(Stored dataset items)
(* ===== verification/WheelScan.v ===== *)
(** * WheelScan: the earliest deadline

    [next_deadline] reads the cached minimum or scans the wheel.  The scan of a
    level walks its ring from the slot after the clock: ring order is deadline
    order, so the first occupied slot holds the minimum of the level, and a level
    whose first occupied slot lies beyond the bound is not scanned at all. *)

From S2P Require Import Prelude Store VecMap Wheel WheelInv WheelOps.
Import Wheel.

(** ** Minima of predicates *)

(** [r] is the least element of [P], or [P] is empty. *)
Definition is_min (r : option Z) (P : Z → Prop) : Prop :=
  match r with
  | Some m => P m ∧ ∀ d, P d → (m ≤ d)%Z
  | None => ∀ d, ¬ P d
  end.

Lemma is_min_equiv r (P Q : Z → Prop) : (∀ d, P d ↔ Q d) → is_min r P → is_min r Q.
Proof. intros HPQ. destruct r as [m|]; simpl; setoid_rewrite HPQ; done. Qed.

Lemma is_min_merge_min r P d :
  is_min r P → is_min (merge_min r d) (λ x, P x ∨ x = d).
Proof.
  destruct r as [m|]; simpl.
  - intros [Hm Hlow]. case_cmp; simpl; (split; [naive_solver|]); intros x [Hx|Hx]; try lia;
      specialize (Hlow x Hx); lia.
  - intros Hno. split; [by right|]. intros x [Hx|Hx]; [by destruct (Hno x)|lia].
Qed.

(** The scans are folds that merge the deadlines of a list of ids. *)
Lemma is_min_fold (f : Z → option Z) (g : option Z → Z → option Z) l :
  (∀ b rid, g b rid = match f rid with Some d => merge_min b d | None => b end) →
  ∀ b P, is_min b P →
  is_min (foldl g b l) (λ d, P d ∨ ∃ rid, rid ∈ l ∧ f rid = Some d).
Proof.
  intros Hg. induction l as [|rid l IH]; intros b P Hb; simpl.
  - eapply is_min_equiv, Hb. intros d. split; [by left|].
    intros [?|(r & []%not_elem_of_nil & _)]. done.
  - rewrite Hg. destruct (f rid) as [d0|] eqn:E.
    + eapply is_min_equiv, IH, is_min_merge_min, Hb. intros d. simpl.
      setoid_rewrite elem_of_cons. naive_solver.
    + eapply is_min_equiv, IH, Hb. intros d. simpl. setoid_rewrite elem_of_cons. naive_solver.
Qed.

(** ** Members of a level *)

Section scan.
Context (w : TimerWheel) (Hw : winv w).

Definition member (l : nat) (d : Z) : Prop :=
  ∃ s rid, rid ∈ slot_at w l s ∧ dl w rid = Some d.

(** The member of a slot has a deadline placed there. *)
Lemma slot_member l s rid :
  rid ∈ slot_at w l s → ∃ d, dl w rid = Some d ∧ placed (elapsed w) l s d ∧ in_range l s.
Proof.
  destruct Hw as (HG & _). intros [i Hi]%list_elem_of_lookup.
  pose proof (gi_slot _ _ _ _ HG _ _ _ _ Hi) as [_ Hp].
  destruct (gi_key _ _ _ _ HG rid (not_elem_of_nil _)) as [d Hd]; [by rewrite Hp|].
  exists d. split; [done|]. split.
  - apply (gi_ok _ _ _ _ HG rid _ d (not_elem_of_nil _) Hp Hd).
  - by eapply slot_at_lookup_range; [apply HG|].
Qed.

Lemma count_zero l : default 0 (level_counts w !! l) = 0 → ∀ d, ¬ member l d.
Proof.
  intros Hc d (s & rid & Hin & Hd). destruct Hw as (HG & _).
  destruct (gi_counts _ _ _ _ HG) as [_ Hcnt]. unfold slot_at in Hin.
  destruct (levels w !! l) as [lv|] eqn:El; simpl in Hin; [|by apply not_elem_of_nil in Hin].
  rewrite (Hcnt _ _ El) in Hc. simpl in Hc. rewrite sum_len_zero in Hc.
  destruct (lv !! s) as [v|] eqn:Es; simpl in Hin; [|by apply not_elem_of_nil in Hin].
  rewrite (Hc _ _ Es) in Hin. by apply not_elem_of_nil in Hin.
Qed.

(** The ring distance of a deadline from the clock. *)
Definition dist (l : nat) (d : Z) : Z := (d / tick l - elapsed w / tick l)%Z.

Definition ring_at (l : nat) (o : Z) : nat :=
  Z.to_nat ((Z.land (Z.shiftr (elapsed w) (shift_of l)) 255 + o) mod 256).

Lemma member_dist l s rid d :
  l < 3 → rid ∈ slot_at w l s → dl w rid = Some d →
  (1 ≤ dist l d ≤ 256)%Z ∧ s = ring_at l (dist l d).
Proof.
  intros Hl Hin Hd. destruct (slot_member _ _ _ Hin) as (d' & Hd' & (Hah & Hs & Hb) & _).
  simplify_eq. specialize (Hb Hl). split; [by apply ring_distance|].
  unfold ring_at. rewrite shiftr_tick, land_255. apply ring_slot_distance.
Qed.

Lemma ring_at_dist l o rid d :
  l < 3 → (1 ≤ o ≤ 256)%Z → rid ∈ slot_at w l (ring_at l o) → dl w rid = Some d → dist l d = o.
Proof.
  intros Hl Ho Hin Hd. destruct (member_dist _ _ _ _ Hl Hin Hd) as [Hdist Hs].
  unfold dist in *. apply (ring_slot _ _ l); [done..|].
  unfold ring_at in Hs. rewrite shiftr_tick, land_255 in Hs. rewrite Hs.
  apply ring_slot_distance.
Qed.

Lemma dist_lt l d d' : (dist l d < dist l d')%Z → (d < d')%Z.
Proof. unfold dist. intros H. apply (div_lt_inv d d' l). lia. Qed.

Lemma scan_members_min l s :
  is_min (scan_members w (slot_at w l s))
    (λ d, ∃ rid, rid ∈ slot_at w l s ∧ dl w rid = Some d).
Proof.
  eapply is_min_equiv, (is_min_fold (λ rid, dl w rid)) with (P := λ _, False); [naive_solver|..].
  - intros [b|] rid; simpl; by repeat case_match.
  - by intros d [].
Qed.

(** What the scan of a level reports. *)
Definition level_min (l : nat) (bound r : option Z) : Prop :=
  match r with
  | Some m => member l m ∧ ∀ d, member l d → (m ≤ d)%Z
  | None => ∀ d, member l d → ∃ b, bound = Some b ∧ (b < d)%Z
  end.

(** At level 0 the members of a slot share their deadline. *)
Lemma level0_same s rid rid' d d' :
  rid ∈ slot_at w 0 s → rid' ∈ slot_at w 0 s → dl w rid = Some d → dl w rid' = Some d' → d = d'.
Proof.
  intros Hr Hr' Hd Hd'.
  destruct (member_dist 0 s rid d ltac:(lia) Hr Hd) as [Hdist Hs].
  rewrite Hs in Hr'. pose proof (ring_at_dist 0 _ rid' d' ltac:(lia) Hdist Hr' Hd') as Heq.
  unfold dist in Heq. rewrite tick_0, !Z.div_1_r in Heq. lia.
Qed.

Lemma scan_offsets_min l bound n o :
  l < 3 → (1 ≤ o)%Z → (Z.of_nat n + o = 257)%Z →
  (∀ d, member l d → (o ≤ dist l d)%Z) →
  level_min l bound (scan_offsets w l bound n o).
Proof.
  intros Hl. revert o. induction n as [|n IH]; intros o Ho Hn Hall; simpl.
  - intros d Hm. specialize (Hall d Hm). destruct Hm as (s & rid & Hin & Hd).
    destruct (member_dist _ _ _ _ Hl Hin Hd). lia.
  - fold (shift_of l). fold (ring_at l o).
    destruct (slot_at w l (ring_at l o)) as [|rid0 v] eqn:Hv.
    { apply IH; [lia..|]. intros d Hm. specialize (Hall d Hm).
      destruct (decide (dist l d = o)) as [Heq|]; [|lia].
      destruct Hm as (s & rid & Hin & Hd).
      destruct (member_dist _ _ _ _ Hl Hin Hd) as [_ ->].
      rewrite Heq, Hv in Hin. by apply not_elem_of_nil in Hin. }
    rewrite <- Hv. assert (Hin0 : rid0 ∈ slot_at w l (ring_at l o)) by (rewrite Hv; set_solver).
    destruct (slot_member _ _ _ Hin0) as (d0 & Hd0 & _).
    assert (Hfirst : ∀ m, (∃ rid, rid ∈ slot_at w l (ring_at l o) ∧ dl w rid = Some m) →
      (∀ rid d, rid ∈ slot_at w l (ring_at l o) → dl w rid = Some d → (m ≤ d)%Z) →
      level_min l bound (Some m)).
    { intros m (rid & Hin & Hm) Hlow. split; [by exists (ring_at l o), rid|].
      intros d Hmem. specialize (Hall d Hmem).
      destruct (decide (dist l d = o)) as [Heq|Hne].
      - destruct Hmem as (s & rid' & Hin' & Hd').
        destruct (member_dist _ _ _ _ Hl Hin' Hd') as [_ Hs]. rewrite Heq in Hs. subst s.
        by eapply Hlow.
      - enough (m < d)%Z by lia. apply (dist_lt l).
        rewrite (ring_at_dist l o rid m); [lia|done|lia|done..]. }
    destruct (match bound with Some b => _ | None => _ end) eqn:Hbd.
    { destruct bound as [b|]; [|done]. apply Z.ltb_lt in Hbd. rewrite !shiftr_tick in Hbd.
      intros d Hmem. specialize (Hall d Hmem). exists b. split; [done|].
      apply (div_lt_inv b d l). unfold dist in Hall. lia. }
    destruct (Nat.eqb_spec l 0) as [->|Hl0].
    + rewrite Hd0. apply Hfirst; [by exists rid0|]. intros rid d Hin Hd.
      by rewrite (level0_same _ _ _ _ _ Hin0 Hin Hd0 Hd).
    + pose proof (scan_members_min l (ring_at l o)) as Hmin.
      destruct (scan_members w _) as [best|]; simpl in Hmin.
      * destruct Hmin as [Hex Hlow]. apply Hfirst; [done|]. intros rid d Hin Hd. apply Hlow. eauto.
      * destruct (Hmin d0). eauto.
Qed.

Lemma scan_level_min_spec l bound : l < 3 → level_min l bound (scan_level_min w l bound).
Proof.
  intros Hl. unfold scan_level_min. destruct (Nat.eqb_spec (default 0 (level_counts w !! l)) 0).
  - intros d Hm. by apply count_zero in Hm.
  - apply scan_offsets_min; [done|lia..|]. intros d (s & rid & Hin & Hd).
    by apply (member_dist _ _ _ _ Hl Hin Hd).
Qed.

Lemma scan_level3_min_spec : is_min (scan_level3_min w) (member 3).
Proof.
  unfold scan_level3_min. destruct (Nat.eqb_spec (default 0 (level_counts w !! 3)) 0) as [Hc|_].
  { intros d. by apply count_zero. }
  assert (Hgen : ∀ ss b P, is_min b P →
    is_min (foldl (λ best s, foldl (λ best rid,
      match dl w rid with Some d => merge_min best d | None => best end) best (slot_at w 3 s)) b ss)
      (λ d, P d ∨ ∃ s rid, s ∈ ss ∧ rid ∈ slot_at w 3 s ∧ dl w rid = Some d)).
  { induction ss as [|s ss IH]; intros b P Hb; simpl.
    - eapply is_min_equiv, Hb. intros d. split; [by left|].
      intros [?|(? & ? & Hin & _)]; [done|]. by apply not_elem_of_nil in Hin.
    - eapply is_min_equiv, IH, (is_min_fold (λ rid, dl w rid)), Hb; [|done].
      intros d. simpl. setoid_rewrite elem_of_cons. naive_solver. }
  eapply is_min_equiv, (Hgen _ None (λ _, False)); [|by intros d []].
  intros d. split.
  - intros [[]|(s & rid & _ & Hin & Hd)]. by exists s, rid.
  - intros (s & rid & Hin & Hd). right. exists s, rid. split; [|done].
    destruct (slot_member _ _ _ Hin) as (_ & _ & _ & [_ Hs]). apply elem_of_seq. lia.
Qed.

(** ** The whole wheel *)

(** Every timer is pending or a member of one of the four levels. *)
Lemma timer_cases d :
  (∃ k, dl w k = Some d) ↔
  (∃ rid, rid ∈ pending w ∧ dl w rid = Some d) ∨ ∃ l, l < 4 ∧ member l d.
Proof.
  split; [|unfold member; naive_solver]. intros [k Hk]. destruct Hw as (HG & _).
  destruct (gi_dl _ _ _ _ HG k (not_elem_of_nil _)) as [[p Hp]|Hin]; [by rewrite Hk| |].
  - right. pose proof (gi_pos _ _ _ _ HG k p (not_elem_of_nil _) Hp) as Hat.
    exists (level p). split.
    + by apply slot_at_lookup_range in Hat as [? _]; [|apply HG].
    + exists (slot p), k. split; [by eapply list_elem_of_lookup_2|done].
  - left. eauto.
Qed.

(** Merging the report of a level: members that the bound hid are not minimal. *)
Lemma is_min_merge_opt b c P l bound :
  is_min b P → level_min l bound c → (∀ b0, bound = Some b0 → P b0) →
  is_min (merge_opt b c) (λ d, P d ∨ member l d).
Proof.
  intros Hb Hc HP. destruct c as [m|]; simpl in *.
  - destruct Hc as [Hm Hlow]. pose proof (is_min_merge_min b P m Hb) as Hmm.
    destruct (merge_min b m) as [r|]; simpl in *; [|naive_solver].
    destruct Hmm as [Hr Hr']. split; [naive_solver|]. intros d [Hd|Hd]; [by apply Hr'; left|].
    specialize (Hlow d Hd). specialize (Hr' m (or_intror eq_refl)). lia.
  - destruct b as [r|]; simpl in *.
    + split; [by left; apply Hb|]. intros d [Hd|Hd]; [by apply Hb|].
      destruct (Hc d Hd) as (b0 & Hb0 & Hlt). apply HP, Hb in Hb0. lia.
    + intros d [Hd|Hd]; [by apply (Hb d)|].
      destruct (Hc d Hd) as (b0 & Hb0 & _). by apply HP, Hb in Hb0.
Qed.

Lemma scan_wheel_min_spec : is_min (scan_wheel_min w) (λ d, ∃ k, dl w k = Some d).
Proof.
  unfold scan_wheel_min. set (pb := foldl _ None (pending w)).
  assert (Hpb : is_min pb (λ d, ∃ rid, rid ∈ pending w ∧ dl w rid = Some d)).
  { eapply is_min_equiv, (is_min_fold (λ rid, dl w rid)) with (P := λ _, False);
      [naive_solver|done|by intros d []]. }
  destruct pb as [m|].
  - destruct Hpb as [(rid & Hin & Hd) Hlow]. split; [eauto|].
    intros d [(rid' & Hin' & Hd')|(l & Hl & s & rid' & Hin' & Hd')]%timer_cases; [eauto|].
    destruct (slot_member _ _ _ Hin') as (d' & Hd'' & (Hah & _) & _). simplify_eq.
    destruct Hw as (HG & _). pose proof (gi_pend _ _ _ _ HG rid m Hin Hd).
    apply div_lt_inv in Hah. lia.
  - pose proof (scan_level_min_spec 0 None ltac:(lia)) as H0.
    set (c0 := scan_level_min w 0 None) in *.
    pose proof (scan_level_min_spec 1 c0 ltac:(lia)) as H1.
    pose proof (scan_level_min_spec 2 c0 ltac:(lia)) as H2.
    pose proof scan_level3_min_spec as H3.
    assert (H3' : level_min 3 None (scan_level3_min w)).
    { destruct (scan_level3_min w); [done|]. intros d Hd. by apply H3 in Hd. }
    assert (Hc0 : ∀ b0, c0 = Some b0 → member 0 b0) by (by intros b0 Heq; rewrite Heq in H0; apply H0).
    assert (M : is_min None (λ _ : Z, False)) by (by intros d []).
    apply (is_min_merge_opt _ _ _ _ _) with (1 := M) in H0; [|done].
    apply (is_min_merge_opt _ _ _ _ _) with (1 := H0) in H1; [|by intros; right; apply Hc0].
    apply (is_min_merge_opt _ _ _ _ _) with (1 := H1) in H2; [|by intros; left; right; apply Hc0].
    apply (is_min_merge_opt _ _ _ _ _) with (1 := H2) in H3'; [|done].
    eapply is_min_equiv, H3'.
    intros d. rewrite timer_cases. split.
    + intros [[[[[]|Hm]|Hm]|Hm]|Hm]; right; [exists 0|exists 1|exists 2|exists 3]; (split; [lia|done]).
    + intros [(rid & Hin & Hd)|(l & Hl & Hm)]; [destruct (Hpb d); eauto|].
      destruct l as [|[|[|[|l]]]]; tauto || lia.
Qed.
End scan.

TASK REQUIREMENTS:
Only those lines of the entries above that run from the line containing "Hb. intros d. simpl. setoid_rewrite elem_of_cons. naive_solver." to the line containing "rewrite (Hcnt _", both included, should be transcribed exactly.

RESPONSE:
    + eapply is_min_equiv, IH, Hb. intros d. simpl. setoid_rewrite elem_of_cons. naive_solver.
Qed.

(** ** Members of a level *)

Section scan.
Context (w : TimerWheel) (Hw : winv w).

Definition member (l : nat) (d : Z) : Prop :=
  ∃ s rid, rid ∈ slot_at w l s ∧ dl w rid = Some d.

(** The member of a slot has a deadline placed there. *)
Lemma slot_member l s rid :
  rid ∈ slot_at w l s → ∃ d, dl w rid = Some d ∧ placed (elapsed w) l s d ∧ in_range l s.
Proof.
  destruct Hw as (HG & _). intros [i Hi]%list_elem_of_lookup.
  pose proof (gi_slot _ _ _ _ HG _ _ _ _ Hi) as [_ Hp].
  destruct (gi_key _ _ _ _ HG rid (not_elem_of_nil _)) as [d Hd]; [by rewrite Hp|].
  exists d. split; [done|]. split.
  - apply (gi_ok _ _ _ _ HG rid _ d (not_elem_of_nil _) Hp Hd).
  - by eapply slot_at_lookup_range; [apply HG|].
Qed.

Lemma count_zero l : default 0 (level_counts w !! l) = 0 → ∀ d, ¬ member l d.
Proof.
  intros Hc d (s & rid & Hin & Hd). destruct Hw as (HG & _).
  destruct (gi_counts _ _ _ _ HG) as [_ Hcnt]. unfold slot_at in Hin.
  destruct (levels w !! l) as [lv|] eqn:El; simpl in Hin; [|by apply not_elem_of_nil in Hin].
  rewrite (Hcnt _ _ El) in Hc. simpl in Hc. rewrite sum_len_zero in Hc.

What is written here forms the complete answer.